Lemma core_execute_kept junk cfp c efs c' :
  flushes cfp = false -> core_shape c -> core_execute junk cfp c = Some (efs, c') ->
  exists bp b sb fs ps rs hs, c' = executed bp b sb fs ps rs hs c /\ core_shape c' /\
    length efs = Z.to_nat EXECUTE_UNIT_NUM /\
    flight_units c' ++ tags (port_get <$> unit_all ps) ≡ₚ flight_units c.
Proof.
  intros Hfl [[U1 U2 U3] S2 S3 S4 S5] E. unfold core_execute in E.
  apply bind_Some in E as ([[e1 f1] p1] & E1 & E). apply bind_Some in E as ([[[e2 f2] p2] bp] & E2 & E).
  apply bind_Some in E as ([[[e3 f3] p3] rs] & E3 & E). apply bind_Some in E as ([[e4 f4] p4] & E4 & E).
  apply bind_Some in E as ([[[[[e5 f5] p5] hs] b] sb] & E5 & E). apply bind_Some in E as ([[e6 f6] p6] & E6 & E).
  injection E as <- <-.
  exists bp, b, sb, (mk_per_unit f1 f2 f3 f4 f5 f6), (mk_per_unit p1 p2 p3 p4 p5 p6), rs, hs.
  apply (units_kept cfp Hfl alu_execute) in E1; [|exact alu_carries]. apply (bru_units_kept cfp Hfl) in E2.
  apply (csr_units_kept cfp Hfl) in E3 as [E3 Lr]. apply (units_kept cfp Hfl div_execute) in E4; [|exact div_carries].
  apply (lsu_units_kept cfp Hfl) in E5 as [E5 Lh]. apply (units_kept cfp Hfl mul_execute) in E6; [|exact mul_carries].
  destruct E1 as [O1 (A1 & B1 & C1) T1], E2 as [O2 (A2 & B2 & C2) T2], E3 as [O3 (A3 & B3 & C3) T3],
    E4 as [O4 (A4 & B4 & C4) T4], E5 as [O5 (A5 & B5 & C5) T5], E6 as [O6 (A6 & B6 & C6) T6].
  assert (forall u, Forall fifo_ok (unit_sel (is_unit_fifo (co_issue c)) u)) as Hok.
  { intros u. apply list.Forall_forall. intros f [k Hk]%list_elem_of_lookup. by eapply U2. }
  assert (forall u, length (unit_sel (is_unit_fifo (co_issue c)) u) = Z.to_nat (unit_cnt u)) as Hlen by (intros u; specialize (U1 u); lia).
  pose proof (Hlen unit_alu) as L1. pose proof (Hlen unit_bru) as L2. pose proof (Hlen unit_csr) as L3.
  pose proof (Hlen unit_div) as L4. pose proof (Hlen unit_lsu) as L5. pose proof (Hlen unit_mul) as L6.
  pose proof (Hok unit_alu) as K1. pose proof (Hok unit_bru) as K2. pose proof (Hok unit_csr) as K3.
  pose proof (Hok unit_div) as K4. pose proof (Hok unit_lsu) as K5. pose proof (Hok unit_mul) as K6.
  cbn [unit_sel] in *. split_and!.
  - done.
  - split; [split| | | |done].
    + intros u. destruct u; cbn; rewrite ?A1, ?A2, ?A3, ?A4, ?A5, ?A6; first [exact (U1 unit_alu)|exact (U1 unit_bru)|exact (U1 unit_csr)|exact (U1 unit_div)|exact (U1 unit_lsu)|exact (U1 unit_mul)].
    + intros u k f Hf. apply (list_elem_of_lookup_2) in Hf. revert Hf.
      destruct u; cbn; intros Hf; (eapply list.Forall_forall; [|exact Hf]); auto.
    + done.
    + intros u. destruct u; cbn; rewrite ?B1, ?B2, ?B3, ?B4, ?B5, ?B6; first [exact (U1 unit_alu)|exact (U1 unit_bru)|exact (U1 unit_csr)|exact (U1 unit_div)|exact (U1 unit_lsu)|exact (U1 unit_mul)].
    + cbn. by rewrite Lr.
    + cbn. by rewrite Lh.
  - rewrite !length_app, C1, C2, C3, C4, C5, C6, L1, L2, L3, L4, L5, L6. reflexivity.
  - specialize (T1 K1). specialize (T2 K2). specialize (T3 K3). specialize (T4 K4). specialize (T5 K5). specialize (T6 K6).
    unfold flight_units, unit_all. cbn. rewrite !bind_app, !fmap_app, !tags_app. change (tags (held [])) with ([] : list tag) in *.
    rewrite !app_nil_r in *. cbn [app] in *. rewrite <- T1, <- T2, <- T3, <- T4, <- T6, <- !(app_assoc (A := tag)).
    transitivity (tags (f1 ≫= fifo_items) ++ tags (port_get <$> p1) ++ tags (f2 ≫= fifo_items) ++ tags (port_get <$> p2) ++
      tags (f3 ≫= fifo_items) ++ tags (port_get <$> p3) ++ tags (f4 ≫= fifo_items) ++ tags (port_get <$> p4) ++
      (tags (f5 ≫= fifo_items) ++ tags (held hs) ++ tags (port_get <$> p5)) ++ tags (f6 ≫= fifo_items) ++ tags (port_get <$> p6));
      [solve_Permutation|]. rewrite T5. solve_Permutation.
Qed.

(** * Write-back and register read *)

Lemma core_wb_kept cfp c : flushes cfp = false -> core_shape c ->
  exists wfs p f, core_wb cfp c =
      Some (wfs, c <| co_wb_commit_port := p |> <| co_commit ::= fun s => s <| cm_phy_regfile := f |> |>) /\
    length wfs = Z.to_nat EXECUTE_UNIT_NUM /\ tags (port_get p) = tags (port_get <$> unit_all (co_wb_port c)).
Proof.
  intros Hfl Sh. unfold core_wb. change (wb_init _ _ _ _ _ _) with (unit_all (co_wb_port c)).
  assert (length (unit_all (co_wb_port c)) = Z.to_nat EXECUTE_UNIT_NUM) as Hlen.
  { pose proof (cs_ports _ Sh unit_alu) as L1. pose proof (cs_ports _ Sh unit_bru) as L2. pose proof (cs_ports _ Sh unit_csr) as L3.
    pose proof (cs_ports _ Sh unit_div) as L4. pose proof (cs_ports _ Sh unit_lsu) as L5. pose proof (cs_ports _ Sh unit_mul) as L6.
    unfold unit_all. rewrite !length_app. unfold unit_cnt in *. cbn in *. unfold EXECUTE_UNIT_NUM. lia. }
  rewrite wb_run_spec by done. mstep. do 3 eexists. split; [reflexivity|]. split; [by rewrite length_fmap|].
  cbn. rewrite list_fmap_compose. apply tags_map, Forall2_fmap_r, Forall_Forall2_diag. by apply Forall_true.
Qed.

(** A missing operand is one of a register. *)
Definition waits_for_reg (op : readreg_issue_op_info_t) : Prop :=
  ri_enable op = true -> (ri_src1_loaded op = false -> ri_rs1_need_map op = true) /\ (ri_src2_loaded op = false -> ri_rs2_need_map op = true).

**TASK OBJECTIVE**
Please show the lines in the entries above that hold the string "false".

**TASK RESPONSE**
  flushes cfp = false -> core_shape c -> core_execute junk cfp c = Some (efs, c') ->
Lemma core_wb_kept cfp c : flushes cfp = false -> core_shape c ->
  ri_enable op = true -> (ri_src1_loaded op = false -> ri_rs1_need_map op = true) /\ (ri_src2_loaded op = false -> ri_rs2_need_map op = true).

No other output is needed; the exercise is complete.